I'm in the planning stages of a new project which will use Amazon's SimpleDB. Sounds great for read-mostly web apps, and my initial experimentations with it have been good.

But for data-heavy apps that need a high level of data integrity and structure, you can't beat the good RDBMS. In my day job as a consultant, I'm currently working with an enormous centralised collection of data a RDBMS. I couldn't imagine doing it any other way.
Steve McLeod Send private email
Thursday, December 04, 2008
 
 
A well designed file store beats a badly designed database, every time.  If you know what you're doing, you'll know how to build both of them right.  If you really know what you're doing, you'll know when to pick each one.

SQL databases are primarily useful when the usage of the data is evolving in unpredictable ways, and when data is to be shared among applications that have little to do with each other. 

There are database systems that are even more adaptable than SQL to changing usage of the data.  However, designing databases for those systems is still largely a matter of trial and error.  SQL and RDB have been around long enough so that correct or at least satisfactory design is well understood for a variety of cases,  and you can learn how it's done from those who have gone before.
Walter Mitty Send private email
Thursday, December 04, 2008
 
 
"Walter Mitty" makes a good point: We know how to build RDMSes and how to work with them.  Be careful when striking out on your own. 

//recently worked on a project where the original developer rolled their own data storage mechanisms.

147K lines of custom code before we moved to an RDBMs, and 4K lines after.
Brian Begy Send private email
Thursday, December 04, 2008
 
 
uh, RDBMs.  Sorry, giant fingers and small keyboard.
Brian Begy Send private email
Thursday, December 04, 2008
 
 
SDS (SQL Data services) is Microsoft offering to store data on the could and access it via SOAP or REST API. You can store data and meta data around that data (entity) in a container which is part of an Authority (think it being a database). SDS is highly scalable, on-demand data storage and query processing utility services. SDS  provides highly available, secure, standards based web services that are easy to program and provision. You can find more information here – http://msdn.microsoft.com/en-us/sqlserver/dataservices/default.aspx
There are SDK and tools for you to play and examples on how you can use and build for it here - http://services.community.microsoft.com/feeds/feed/msdn_ssds_videos
Ashish Jaiman Send private email
Thursday, December 04, 2008
 
 
How about Berkeley DB? A nice simple associative array in a file with huge record sizes and a one-to-many option.

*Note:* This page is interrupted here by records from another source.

(* ===== verification/Mctp.v ===== *)
(** * The MCTP VDM requester of fw-status

    src/fw-status/mctp_util: instance ids (instance_id.hpp), the retry timer of
    a request (request.hpp), the request handler (handler.hpp), the sockets of
    the endpoints (socket_manager.hpp, socket_handler.{hpp,cpp}) and the boot
    status query (mctp_vdm_helper.cpp), as one state and one function per
    operation. A suspended coroutine is a [Callback]; resuming it is recorded
    in [completed]. [std::unordered_map] iterates in an order of its own: any
    that [HashOrder] allows.

    The event loop runs one [Step] at a time: a query, a message received, the
    expiry of an instance id, the removal it defers, a retry. A query made from
    within a resumed coroutine is a step after the one that resumed it. *)

From stdpp Require Import list strings gmap sets.
From Equations Require Import Equations.
From S2P Require Import Prelude Bytes.

(** ** Data *)

(** [fw-status/mctp_util/handler.hpp:52-64 RequestKey] *)
Record RequestKey := mkRequestKey { eid : Z; instanceId : Z; type : Z; command : Z }.

#[export] Instance RequestKey_eq_dec : EqDecision RequestKey.
Proof. solve_decision. Defined.

#[export] Instance RequestKey_countable : Countable RequestKey.
Proof.
  refine (inj_countable' (λ k, (eid k, instanceId k, type k, command k))
    (λ '(e, i, t, c), mkRequestKey e i t c) _).
  by intros [].
Defined.

(** A coroutine that waits for a response. *)
Definition Callback : Type := nat.

(** What a response handler is called with: the payload, or no response. *)
Definition Response : Type := option buffer.

(** [fw-status/mctp_util/handler.hpp:328-334 RequestValue]
    The request with its retries and whether its retry timer runs, the
    response handler, and whether the instance id timer runs. *)
Record RequestValue := mkRequestValue {
  rv_numRetries : Z;
  rv_retryTimer : bool;
  rv_handler : Callback;
  rv_expiryTimer : bool;
}.

(** The instance id manager, the endpoints with a socket, the requests, those
    to be removed, what has been sent, and the coroutines resumed. *)
Record Requester := mkRequester {
  ids : gmap Z (gset Z);
  sockets : gmap Z Z;
  handlers : gmap RequestKey RequestValue;
  removing : gset RequestKey;
  sent : list RequestKey;
  completed : list (Callback * Response);
}.

Definition initial : Requester := mkRequester ∅ ∅ ∅ ∅ [] [].

Definition set_ids f s := mkRequester (f (ids s)) (sockets s) (handlers s) (removing s) (sent s) (completed s).
Definition set_sockets f s := mkRequester (ids s) (f (sockets s)) (handlers s) (removing s) (sent s) (completed s).
Definition set_handlers f s := mkRequester (ids s) (sockets s) (f (handlers s)) (removing s) (sent s) (completed s).
Definition set_removing f s := mkRequester (ids s) (sockets s) (handlers s) (f (removing s)) (sent s) (completed s).
Definition set_sent f s := mkRequester (ids s) (sockets s) (handlers s) (removing s) (f (sent s)) (completed s).
Definition set_completed f s := mkRequester (ids s) (sockets s) (handlers s) (removing s) (sent s) (f (completed s)).

(** How the program can fail: a call of an empty [unique_function], a read
    past the end of a message. *)
Inductive Fault := EmptyFunction | OutOfBounds.

(** [fw-status/mctp_util/mctp_vdm_completion_codes.hpp:23-31 CompletionCodes] *)
Definition Success : Z := 0.
Definition ErrGeneral : Z := 1.

(** [fw-status/mctp_util/constants.hpp:43-52 nvidiaMsgType]
    and the other constants of the header. *)
Definition nvidiaIANA : Z := 5703.
Definition nvidiaMsgType : Z := 1.
Definition nvidiaMsgVersion : Z := 1.
Definition numCommandRetries : Z := 3.

(** The order in which a hash map is iterated. *)
Class HashOrder := {
  iterate : gmap RequestKey RequestValue → list (RequestKey * RequestValue);
  iterate_perm m : iterate m ≡ₚ map_to_list m;
}.

(** ** Instance ids *)

(** [fw-status/mctp_util/instance_id.hpp:29-29 maxInstanceIds] *)
Definition maxInstanceIds : nat := 32.

(** [fw-status/mctp_util/instance_id.hpp:42-57 next]
    The first id that is not set, from [idx] on with [n] left; [None] is the
    exception. *)
Fixpoint next_id (n : nat) (idx : Z) (id : gset Z) : option Z :=
  match n with
  | O => None
  | S n => if decide (idx ∈ id) then next_id n (idx + 1) id else Some idx
  end.

Definition used_ids (e : Z) (s : Requester) : gset Z := default ∅ (ids s !! e).

(** [fw-status/mctp_util/instance_id.hpp:82-102 getInstanceId]
    [None] is TooManyResources. *)
Definition getInstanceId (e : Z) (s : Requester) : option Z * Requester :=
  match next_id maxInstanceIds 0 (used_ids e s) with
  | Some id => (Some id, set_ids <[e := {[id]} ∪ used_ids e s]> s)
  | None => (None, set_ids <[e := used_ids e s]> s)
  end.

(** [fw-status/mctp_util/instance_id.hpp:62-65 markFree]
    [fw-status/mctp_util/instance_id.hpp:109-112 markFree] for the manager;
    the ids that reach it come from five bits. *)
Definition markFree (e id : Z) (s : Requester) : Requester :=
  set_ids <[e := used_ids e s ∖ {[id]}]> s.

Section Requester.
Context `{HashOrder}.

(** What sending the [n]-th message answers, with a retry timer that could not
    be started counted as -1; and whether the instance id timer starts. *)
Context (start : nat → RequestKey → Z) (expiry_starts : nat → RequestKey → bool).

(** What opening the socket answers. *)
Context (initSocket : Z).

(** ** Sockets *)

(** [fw-status/mctp_util/socket_manager.hpp:62-70 getSocket] *)
Definition getSocket (e : Z) (s : Requester) : Z := default (-1) (sockets s !! e).

(** [fw-status/mctp_util/socket_handler.hpp:88-134 activateSockets]
    of one endpoint; [socketInfoMap] is never given an entry. *)
Definition activateSocket (e : Z) (s : Requester) : Z * Requester :=
  if 0 <=? getSocket e s then (0, s) else
  if initSocket <? 0 then (-1, s) else (0, set_sockets <[e := initSocket]> s).

(** [fw-status/mctp_util/socket_handler.hpp:149-166 deactivateSocket] *)
Definition deactivateSocket (e : Z) (s : Requester) : Requester := set_sockets (delete e) s.

(** ** Resuming a coroutine *)

(** [fw-status/mctp_util/handler.hpp:495-511 HandleResponse]
    An empty response is none. The query deactivates the socket before it
    returns. *)
Definition resume (cb : Callback) (e : Z) (response : Response) (s : Requester) : Requester :=
  let response := match response with Some [] => None | _ => response end in
  deactivateSocket e (set_completed (λ l, l ++ [(cb, response)]) s).

(** ** Running the requests *)

Inductive Scan := Running | Idle | ToRun (key : RequestKey) (v : RequestValue).

(** [fw-status/mctp_util/handler.hpp:207-231 runRegisteredRequest]
    The loop over the handlers: a request of the endpoint that runs, or else
    the first of them. *)
Fixpoint scan (e : Z) (toRun : Scan) (l : list (RequestKey * RequestValue)) : Scan :=
  match l with
  | [] => toRun
  | (key, v) :: l =>
      if negb (eid key =? e) then scan e toRun l else
      if rv_expiryTimer v then Running else
      scan e (match toRun with Idle => ToRun key v | _ => toRun end) l
  end.

(** [fw-status/mctp_util/request.hpp:75-98 RequestRetryTimer::start]
    with the start of the instance id timer
    (fw-status/mctp_util/handler.hpp:239-268). *)
Definition start_request (key : RequestKey) (s : Requester) : Z * Requester :=
  let n := length (sent s) in
  let rc := start n key in
  let s := set_sent (λ l, l ++ [key]) s in
  if negb (rc =? 0) then (rc, s) else
  if negb (expiry_starts n key) then (ErrGeneral, s) else
  (0, set_handlers
        (alter (λ v, mkRequestValue (rv_numRetries v) (negb (rv_numRetries v =? 0))
                       (rv_handler v) true) key) s).

(** [fw-status/mctp_util/handler.hpp:352-370 failRegisteredRequest] *)
Definition failRegisteredRequest (key : RequestKey) (synchronousKey : option RequestKey)
    (s : Requester) : Requester :=
  match handlers s !! key with
  | None => s
  | Some v =>
      let s := set_handlers (delete key) s in
      if decide (synchronousKey = Some key) then s else resume (rv_handler v) (eid key) None s
  end.

Lemma failRegisteredRequest_handlers key sync s :
  handlers (failRegisteredRequest key sync s) = delete key (handlers s).
Proof.
  unfold failRegisteredRequest. destruct (handlers s !! key) as [v|] eqn:Hk.
  - by repeat case_decide.
  - by rewrite delete_id.
Qed.

Lemma size_delete_lt {A} (m : gmap RequestKey A) key x :
  m !! key = Some x → (size (delete key m) < size m)%nat.
Proof.
  intros Hk. rewrite map_size_delete_Some by done.
  assert (size m ≠ 0%nat); [|lia].
  intros H0. apply map_size_empty_inv in H0. by rewrite H0, lookup_empty in Hk.
Qed.

Definition inspect {A} (a : A) : {b : A | a = b} := exist _ a eq_refl.

Lemma scan_found e l toRun key v :
  scan e toRun l = ToRun key v → toRun = ToRun key v ∨ (key, v) ∈ l.
Proof.
  revert toRun. induction l as [|[k w] l IH]; intros toRun; cbn [scan]; [by left|].
  case_match; [intros Hs; destruct (IH _ Hs); [by left|right; by right]|].
  case_match; [done|]. intros Hs. destruct (IH _ Hs) as [Ht|Ht]; [|right; by right].
  destruct toRun; simplify_eq; [right; left|by left].
Qed.

Lemma scan_handlers e s key v :
  scan e Idle (iterate (handlers s)) = ToRun key v → handlers s !! key = Some v.
Proof.
  intros [Hi|Hin]%scan_found; [done|].
  rewrite iterate_perm in Hin. by apply elem_of_map_to_list.
Qed.

Lemma start_request_handlers key s rc s' :
  start_request key s = (rc, s') → rc ≠ 0 → handlers s' = handlers s.
Proof.
  unfold start_request. intros Hs Hrc. repeat case_match; simplify_eq; done.
Qed.

(** [fw-status/mctp_util/handler.hpp:202-273 runRegisteredRequest]
    Every request that cannot be started is removed, so that the loop ends. *)
Equations? runRegisteredRequest (e : Z) (synchronousKey : option RequestKey) (s : Requester)
    : Z * Requester by wf (size (handlers s)) lt :=
  runRegisteredRequest e synchronousKey s with inspect (scan e Idle (iterate (handlers s))) := {
    | exist _ (ToRun key v) Hscan with inspect (start_request key s) := {
        | exist _ (rc, s') Hstart with decide (rc = 0) := {
            | left _ => (Success, s')
            | right Hrc =>
                let s'' := failRegisteredRequest key synchronousKey
                             (markFree e (instanceId key) s') in
                if decide (synchronousKey = Some key) then (rc, s'')
                else runRegisteredRequest e synchronousKey s'' } }
    | exist _ _ _ => (Success, s) }.
Proof.
  apply scan_handlers in Hscan. pose proof (start_request_handlers _ _ _ _ Hstart Hrc) as Hh.
  unfold s''. rewrite failRegisteredRequest_handlers. cbn [handlers markFree set_ids].
  rewrite Hh. by apply size_delete_lt with v.
Defined.

(** ** The operations *)

(** [fw-status/mctp_util/handler.hpp:136-200 registerRequest] *)
Definition registerRequest (key : RequestKey) (cb : Callback) (s : Requester) : Z * Requester :=
  if getSocket (eid key) s <? 0 then (-1, s) else
  match handlers s !! key with
  | Some _ => (ErrGeneral, s)
  | None =>
      runRegisteredRequest (eid key) (Some key)
        (set_handlers <[key := mkRequestValue numCommandRetries false cb false]> s)
  end.

(** [fw-status/mctp_util/mctp_vdm_helper.cpp:37-87 queryBootStatus]
    The coroutine is suspended, or has an outcome at once: a code that is not
    zero. *)
Definition queryBootStatus (e : Z) (cb : Callback) (s : Requester) : option Z * Requester :=
  let '(ret, s) := activateSocket e s in
  if ret <? 0 then (Some (u8 ret), s) else
  let '(id, s) := getInstanceId e s in
  match id with
  | None => (Some ErrGeneral, deactivateSocket e s)
  | Some id =>
      let '(rc, s) := registerRequest (mkRequestKey e id nvidiaMsgType 0x05) cb s in
      if u8 rc =? 0 then (None, s) else (Some (u8 rc), deactivateSocket e s)
  end.

(** [fw-status/mctp_util/handler.hpp:284-315 handleResponse] *)
Definition handleResponse (key : RequestKey) (response : Response) (s : Requester) : Requester :=
  let s :=
    match handlers s !! key with
    | Some v =>
        markFree (eid key) (instanceId key)
          (resume (rv_handler v) (eid key) response (set_handlers (delete key) s))
    | None => markFree (eid key) (instanceId key) s
    end in
  (runRegisteredRequest (eid key) None s).2.

(** [fw-status/mctp_util/types.hpp:72-90 MsgHeader]
    The fields of the header of a message: instance id, request bit, type and
    command; none when it is shorter than a header. *)
Definition parse_header (msg : buffer) : option (Z * Z * Z * Z) :=
  match msg with
  | _ :: _ :: _ :: _ :: flags :: msgType :: commandCode :: _ :: _ =>
      Some (flags .& 0x1F, (flags ≫ 7) .& 1, msgType, commandCode)
  | _ => None
  end.

(** [fw-status/mctp_util/mctp_vdm_helper.cpp:65-72 queryBootStatusImpl]
    The message a query sends. *)
Definition request_message (id : Z) : buffer :=
  [0; 0; nvidiaIANA / 256; nvidiaIANA mod 256; 0x80 .| id; nvidiaMsgType; 0x05; nvidiaMsgVersion].

(** [fw-status/mctp_util/socket_handler.cpp:33-44 processRxMsg] *)
Definition processRxMsg (e : Z) (msg : buffer) (s : Requester) : Fault + Requester :=
  match parse_header msg with
  | None => inl OutOfBounds
  | Some (id, request, msgType, commandCode) =>
      inr (if request =? 0
           then handleResponse (mkRequestKey e id msgType commandCode) (Some (drop 8 msg)) s
           else s)
  end.

(** [fw-status/mctp_util/handler.hpp:149-179 registerRequest]
    The callback of the instance id timer of a request that is registered. *)
Definition instanceIdExpiry (key : RequestKey) (s : Requester) : Requester :=
  set_removing (λ r, {[key]} ∪ r)
    (set_handlers
       (alter (λ v, mkRequestValue (rv_numRetries v) false (rv_handler v) false) key) s).

(** [fw-status/mctp_util/handler.hpp:376-389 removeRequestEntry]
    [handlers[key]] makes an empty entry when there is none. *)
Definition removeRequestEntry (key : RequestKey) (s : Requester) : Fault + Requester :=
  if decide (key ∈ removing s) then
    match handlers s !! key with
    | None => inl EmptyFunction
    | Some v =>
        let s := resume (rv_handler v) (eid key) None s in
        let s := markFree (eid key) (instanceId key) s in
        let s := set_removing (λ r, r ∖ {[key]}) (set_handlers (delete key) s) in
        inr (runRegisteredRequest (eid key) None s).2
    end
  else inr (runRegisteredRequest (eid key) None s).2.

(** [fw-status/mctp_util/request.hpp:125-135 RequestRetryTimer::callback] *)
Definition retry (key : RequestKey) (s : Requester) : Requester :=
  match handlers s !! key with
  | None => s
  | Some v =>
      let left := u8 (rv_numRetries v - 1) in
      if negb (rv_numRetries v =? 0) then
        set_handlers <[key := mkRequestValue left (rv_retryTimer v) (rv_handler v) (rv_expiryTimer v)]>
          (set_sent (λ l, l ++ [key]) s)
      else
        set_handlers <[key := mkRequestValue left false (rv_handler v) (rv_expiryTimer v)]> s
  end.

(** ** The event loop *)

Inductive Step :=
| Query (e : Z) (cb : Callback)
| Receive (e : Z) (msg : buffer)
| Expire (key : RequestKey)
| Remove (key : RequestKey)
| Retry (key : RequestKey).

(** A timer fires when it runs, a deferred call when it is pending. *)
Definition enabled (s : Requester) (st : Step) : Prop :=
  match st with
  | Query _ _ => True
  | Receive _ msg => bytes_ok msg
  | Expire key => ∃ v, handlers s !! key = Some v ∧ rv_expiryTimer v = true
  | Remove key => key ∈ removing s
  | Retry key => ∃ v, handlers s !! key = Some v ∧ rv_retryTimer v = true
  end.

Definition exec (st : Step) (s : Requester) : Fault + Requester :=
  match st with
  | Query e cb =>
      let '(outcome, s) := queryBootStatus e cb s in
      inr (match outcome with
           | Some _ => set_completed (λ l, l ++ [(cb, None)]) s
           | None => s
           end)
  | Receive e msg => processRxMsg e msg s
  | Expire key => inr (instanceIdExpiry key s)
  | Remove key => removeRequestEntry key s
  | Retry key => inr (retry key s)
  end.
End Requester.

You can put anything you want in the key and anything you want in the record. You could almost build a relational database engine on top of it if you have too much time on your hands.
Rowland
Thursday, December 04, 2008
 
 
I think your smoking something if you think soap or rest as a db protocol is scalable.  They are very heavy protocols.  The wrapper for the payload is huge.
jim Send private email
Thursday, December 04, 2008
 
 
Jim,

I think db access with REST is scalable, in that the time per request can be the same, whether you are making 1 request per day or 1 million requests per day.

Is it performant? That raises doubts.

Time per request will be slow - 200 milliseconds in my simple test with Amazon's SimpleDB. 200 ms per request with 1 request per day or 10000's per day.
Steve McLeod Send private email
Friday, December 05, 2008
 
 
There are also types of data that don't map well to a relational structure - documents being a good example.

Sure you can store a single document as a BLOB in a database but I've never seen a system that represents a document as a relational structure (i.e. tables for Documents, Sections, Paragraphs, Sentences, Words etc.). I think that would be rather silly!
Arethuza
Friday, December 05, 2008
 
 
You can get much higher performance from a non-relational database than a relational database if you know what you are doing. C-Tree from Faircom is a great product. Relational databases are far easier to use, however.

It is a real pain to build C-Tree database tables. It is a real pain to add new fields, and re-size fields. And worse pain simply getting the data out of the database. You have to write loops and add table keys, and loop some more.  A query that you can do in one one line of SQL can take hundreds of lines of code in C.

I don't think being good at non-relational databases will do much for your enjoyability.

If you need the performance, then consider a non-relational database. Otherwise, SQL is hard to beat.
XYZZY
Friday, December 05, 2008
 
 
Steven,
Let me rephrase that , efficiently scalable.  Also 200 milliseconds to get simple results back is poor.  Look at the payload size, the header and format stuff takes up a major portion of the room in the total payload.
jim Send private email
Friday, December 05, 2008
 
 
I'm with Jim on the whole REST DB layer != scalable angle.

For a web application, you've got 100ms to get everything together and out the door.  Even assuming 50ms round trips to an external REST datastore, you'll need to do some serious fancy footwork to get the response put together and sent off in a reasonable timeframe.

Now imagine you're doing something marginally non-trivial, like storing a record then pulling back 3 small datasets (2 of which are dependent on the first one).  That's 30ms of work with SQL server on the box next door, but you're never going to get it under 200ms if you have to roundtrip to Amazon's servers at every step.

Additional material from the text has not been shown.